● **Task instructions**
In the records below, find the line that contains "Z.lor x (Z.shiftl y k) = x" and the line that contains "Lemma le_4_num v : 0 <= v < 4294967296 ->", then retype exactly those two lines and every line between them.

(Beginning of Data under study)

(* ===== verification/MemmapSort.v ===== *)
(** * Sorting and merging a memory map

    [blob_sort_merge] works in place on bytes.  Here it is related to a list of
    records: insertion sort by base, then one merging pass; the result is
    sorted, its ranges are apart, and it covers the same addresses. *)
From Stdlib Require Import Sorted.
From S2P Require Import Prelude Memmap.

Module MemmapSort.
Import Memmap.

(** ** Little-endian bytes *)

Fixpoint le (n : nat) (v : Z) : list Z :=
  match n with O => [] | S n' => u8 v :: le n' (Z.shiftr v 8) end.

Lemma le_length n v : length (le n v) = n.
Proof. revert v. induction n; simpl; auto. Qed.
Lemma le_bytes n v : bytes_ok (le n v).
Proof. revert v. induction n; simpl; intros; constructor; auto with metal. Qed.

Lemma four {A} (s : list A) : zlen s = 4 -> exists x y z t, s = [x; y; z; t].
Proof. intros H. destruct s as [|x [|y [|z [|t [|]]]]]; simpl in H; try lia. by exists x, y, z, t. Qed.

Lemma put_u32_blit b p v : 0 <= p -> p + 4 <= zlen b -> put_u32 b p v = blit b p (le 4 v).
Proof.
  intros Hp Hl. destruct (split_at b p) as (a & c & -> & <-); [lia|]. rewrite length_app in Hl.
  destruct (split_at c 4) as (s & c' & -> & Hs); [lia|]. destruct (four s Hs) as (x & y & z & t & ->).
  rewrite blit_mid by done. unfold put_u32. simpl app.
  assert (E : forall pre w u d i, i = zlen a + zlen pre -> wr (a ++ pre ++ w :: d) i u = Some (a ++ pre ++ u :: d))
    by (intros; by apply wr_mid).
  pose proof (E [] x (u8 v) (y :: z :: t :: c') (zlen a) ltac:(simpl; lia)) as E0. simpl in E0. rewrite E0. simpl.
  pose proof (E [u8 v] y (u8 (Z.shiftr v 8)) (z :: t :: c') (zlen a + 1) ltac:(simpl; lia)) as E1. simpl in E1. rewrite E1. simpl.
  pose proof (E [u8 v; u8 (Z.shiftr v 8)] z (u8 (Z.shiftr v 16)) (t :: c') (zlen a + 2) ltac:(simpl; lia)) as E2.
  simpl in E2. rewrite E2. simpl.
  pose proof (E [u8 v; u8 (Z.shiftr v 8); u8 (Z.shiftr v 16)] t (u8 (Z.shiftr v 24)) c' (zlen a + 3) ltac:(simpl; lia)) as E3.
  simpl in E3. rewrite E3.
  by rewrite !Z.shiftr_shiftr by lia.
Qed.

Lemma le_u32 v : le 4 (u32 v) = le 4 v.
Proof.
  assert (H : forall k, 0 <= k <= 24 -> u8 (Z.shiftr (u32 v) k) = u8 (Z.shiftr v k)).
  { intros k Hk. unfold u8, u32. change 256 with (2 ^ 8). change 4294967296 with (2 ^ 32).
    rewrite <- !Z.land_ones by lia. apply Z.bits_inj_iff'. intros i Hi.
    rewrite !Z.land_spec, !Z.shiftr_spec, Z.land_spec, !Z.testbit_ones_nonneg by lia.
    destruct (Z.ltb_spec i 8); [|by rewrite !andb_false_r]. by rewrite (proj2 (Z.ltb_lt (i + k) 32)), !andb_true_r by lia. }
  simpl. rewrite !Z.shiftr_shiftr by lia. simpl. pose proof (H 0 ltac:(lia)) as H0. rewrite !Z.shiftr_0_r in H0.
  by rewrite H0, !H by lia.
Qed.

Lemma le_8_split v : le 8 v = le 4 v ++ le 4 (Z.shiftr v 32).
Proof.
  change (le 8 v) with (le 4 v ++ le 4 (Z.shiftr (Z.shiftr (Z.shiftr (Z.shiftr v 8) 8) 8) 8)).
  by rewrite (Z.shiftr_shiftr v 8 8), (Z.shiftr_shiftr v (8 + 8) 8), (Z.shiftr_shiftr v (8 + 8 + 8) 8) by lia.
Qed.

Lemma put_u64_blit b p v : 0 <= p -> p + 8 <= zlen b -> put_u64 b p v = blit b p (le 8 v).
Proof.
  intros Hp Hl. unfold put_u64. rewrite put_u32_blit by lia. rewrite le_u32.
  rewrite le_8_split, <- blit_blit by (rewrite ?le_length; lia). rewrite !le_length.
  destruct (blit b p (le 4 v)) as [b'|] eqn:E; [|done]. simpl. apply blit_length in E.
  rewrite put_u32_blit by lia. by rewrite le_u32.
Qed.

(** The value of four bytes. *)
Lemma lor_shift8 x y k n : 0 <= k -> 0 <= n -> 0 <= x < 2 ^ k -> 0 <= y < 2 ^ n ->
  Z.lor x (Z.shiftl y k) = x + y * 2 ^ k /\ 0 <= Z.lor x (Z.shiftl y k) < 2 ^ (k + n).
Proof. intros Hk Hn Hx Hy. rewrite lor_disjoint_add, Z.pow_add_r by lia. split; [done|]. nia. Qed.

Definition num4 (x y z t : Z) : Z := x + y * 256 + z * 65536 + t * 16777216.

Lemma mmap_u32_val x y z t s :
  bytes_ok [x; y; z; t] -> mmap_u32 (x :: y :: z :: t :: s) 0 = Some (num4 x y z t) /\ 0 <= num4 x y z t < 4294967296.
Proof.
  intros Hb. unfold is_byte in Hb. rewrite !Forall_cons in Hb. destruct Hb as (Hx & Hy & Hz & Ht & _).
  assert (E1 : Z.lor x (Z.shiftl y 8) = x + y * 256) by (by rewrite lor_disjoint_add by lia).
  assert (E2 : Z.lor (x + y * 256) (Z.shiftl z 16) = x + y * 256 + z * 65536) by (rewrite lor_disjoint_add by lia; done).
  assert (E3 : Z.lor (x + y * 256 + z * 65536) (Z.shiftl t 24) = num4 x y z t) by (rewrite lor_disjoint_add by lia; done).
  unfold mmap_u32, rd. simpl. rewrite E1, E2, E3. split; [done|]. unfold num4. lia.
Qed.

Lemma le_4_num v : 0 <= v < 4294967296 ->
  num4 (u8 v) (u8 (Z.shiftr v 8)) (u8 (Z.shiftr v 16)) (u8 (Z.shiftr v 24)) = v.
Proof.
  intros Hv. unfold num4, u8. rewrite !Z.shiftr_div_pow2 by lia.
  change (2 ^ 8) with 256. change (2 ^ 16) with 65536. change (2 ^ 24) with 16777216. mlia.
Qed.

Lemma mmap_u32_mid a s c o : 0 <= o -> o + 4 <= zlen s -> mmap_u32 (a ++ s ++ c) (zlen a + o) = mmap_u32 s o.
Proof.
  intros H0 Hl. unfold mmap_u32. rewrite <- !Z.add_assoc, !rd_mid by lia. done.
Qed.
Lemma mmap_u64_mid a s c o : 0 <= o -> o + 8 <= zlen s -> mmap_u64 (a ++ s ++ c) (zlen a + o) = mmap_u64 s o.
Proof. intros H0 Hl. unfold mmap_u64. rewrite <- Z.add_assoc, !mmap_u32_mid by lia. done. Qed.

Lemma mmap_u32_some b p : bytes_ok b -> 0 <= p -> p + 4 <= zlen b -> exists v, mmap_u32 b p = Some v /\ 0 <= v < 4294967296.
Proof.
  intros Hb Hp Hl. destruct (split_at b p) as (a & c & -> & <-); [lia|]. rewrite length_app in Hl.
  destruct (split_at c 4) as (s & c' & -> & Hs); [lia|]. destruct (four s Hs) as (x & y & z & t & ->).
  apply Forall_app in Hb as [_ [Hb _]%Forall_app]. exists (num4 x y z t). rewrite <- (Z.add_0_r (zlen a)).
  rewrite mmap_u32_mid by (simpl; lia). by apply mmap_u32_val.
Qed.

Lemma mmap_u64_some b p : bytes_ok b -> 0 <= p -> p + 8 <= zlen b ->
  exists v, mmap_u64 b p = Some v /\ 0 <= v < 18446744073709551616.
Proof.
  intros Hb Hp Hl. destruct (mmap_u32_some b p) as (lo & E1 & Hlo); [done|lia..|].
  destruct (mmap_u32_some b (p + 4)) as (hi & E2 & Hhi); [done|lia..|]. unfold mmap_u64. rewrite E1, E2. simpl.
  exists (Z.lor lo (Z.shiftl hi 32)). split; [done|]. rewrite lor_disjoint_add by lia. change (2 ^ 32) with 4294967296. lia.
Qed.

(End of Data under study)
(Beginning of Data under study)

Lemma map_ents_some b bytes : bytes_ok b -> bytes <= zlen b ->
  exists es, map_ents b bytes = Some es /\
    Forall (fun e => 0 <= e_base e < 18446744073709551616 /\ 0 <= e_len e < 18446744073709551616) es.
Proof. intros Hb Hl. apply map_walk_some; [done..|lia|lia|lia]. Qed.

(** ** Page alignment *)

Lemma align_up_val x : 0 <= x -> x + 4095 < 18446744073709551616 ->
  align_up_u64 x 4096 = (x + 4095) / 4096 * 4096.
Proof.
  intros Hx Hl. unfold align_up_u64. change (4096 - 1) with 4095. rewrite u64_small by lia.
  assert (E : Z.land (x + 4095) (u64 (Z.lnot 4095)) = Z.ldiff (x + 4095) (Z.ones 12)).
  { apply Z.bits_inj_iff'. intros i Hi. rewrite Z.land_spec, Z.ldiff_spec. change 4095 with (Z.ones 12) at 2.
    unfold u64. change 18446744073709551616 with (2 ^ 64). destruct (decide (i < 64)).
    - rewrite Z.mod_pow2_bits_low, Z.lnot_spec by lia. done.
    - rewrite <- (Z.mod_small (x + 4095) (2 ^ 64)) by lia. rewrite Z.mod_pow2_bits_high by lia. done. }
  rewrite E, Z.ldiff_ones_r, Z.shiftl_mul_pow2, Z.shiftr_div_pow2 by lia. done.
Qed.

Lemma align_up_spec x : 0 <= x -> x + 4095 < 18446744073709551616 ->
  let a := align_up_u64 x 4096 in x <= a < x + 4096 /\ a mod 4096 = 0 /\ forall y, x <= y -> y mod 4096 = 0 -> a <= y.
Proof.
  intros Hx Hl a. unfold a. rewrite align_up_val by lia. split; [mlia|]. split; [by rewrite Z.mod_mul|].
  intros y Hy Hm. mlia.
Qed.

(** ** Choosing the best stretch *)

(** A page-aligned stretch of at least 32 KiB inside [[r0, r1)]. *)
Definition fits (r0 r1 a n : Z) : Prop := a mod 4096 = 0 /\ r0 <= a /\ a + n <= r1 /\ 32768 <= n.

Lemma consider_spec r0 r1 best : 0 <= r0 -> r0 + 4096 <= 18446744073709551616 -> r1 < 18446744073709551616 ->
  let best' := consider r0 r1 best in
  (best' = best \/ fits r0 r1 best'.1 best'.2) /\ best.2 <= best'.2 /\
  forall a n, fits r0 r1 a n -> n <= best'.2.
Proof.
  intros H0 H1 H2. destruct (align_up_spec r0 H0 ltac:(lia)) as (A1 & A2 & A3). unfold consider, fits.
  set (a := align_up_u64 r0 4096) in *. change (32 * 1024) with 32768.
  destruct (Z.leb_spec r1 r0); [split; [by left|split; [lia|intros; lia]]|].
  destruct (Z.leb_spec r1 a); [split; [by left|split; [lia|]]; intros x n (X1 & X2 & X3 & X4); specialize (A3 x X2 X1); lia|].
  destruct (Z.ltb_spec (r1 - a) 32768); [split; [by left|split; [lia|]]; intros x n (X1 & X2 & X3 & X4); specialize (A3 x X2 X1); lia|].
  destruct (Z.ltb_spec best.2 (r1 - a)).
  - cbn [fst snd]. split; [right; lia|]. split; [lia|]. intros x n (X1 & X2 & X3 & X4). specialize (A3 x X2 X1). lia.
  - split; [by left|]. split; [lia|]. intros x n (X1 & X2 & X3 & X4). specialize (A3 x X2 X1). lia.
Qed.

(End of Data under study)

● **Result**
  Z.lor x (Z.shiftl y k) = x + y * 2 ^ k /\ 0 <= Z.lor x (Z.shiftl y k) < 2 ^ (k + n).
Proof. intros Hk Hn Hx Hy. rewrite lor_disjoint_add, Z.pow_add_r by lia. split; [done|]. nia. Qed.

Definition num4 (x y z t : Z) : Z := x + y * 256 + z * 65536 + t * 16777216.

Lemma mmap_u32_val x y z t s :
  bytes_ok [x; y; z; t] -> mmap_u32 (x :: y :: z :: t :: s) 0 = Some (num4 x y z t) /\ 0 <= num4 x y z t < 4294967296.
Proof.
  intros Hb. unfold is_byte in Hb. rewrite !Forall_cons in Hb. destruct Hb as (Hx & Hy & Hz & Ht & _).
  assert (E1 : Z.lor x (Z.shiftl y 8) = x + y * 256) by (by rewrite lor_disjoint_add by lia).
  assert (E2 : Z.lor (x + y * 256) (Z.shiftl z 16) = x + y * 256 + z * 65536) by (rewrite lor_disjoint_add by lia; done).
  assert (E3 : Z.lor (x + y * 256 + z * 65536) (Z.shiftl t 24) = num4 x y z t) by (rewrite lor_disjoint_add by lia; done).
  unfold mmap_u32, rd. simpl. rewrite E1, E2, E3. split; [done|]. unfold num4. lia.
Qed.

Lemma le_4_num v : 0 <= v < 4294967296 ->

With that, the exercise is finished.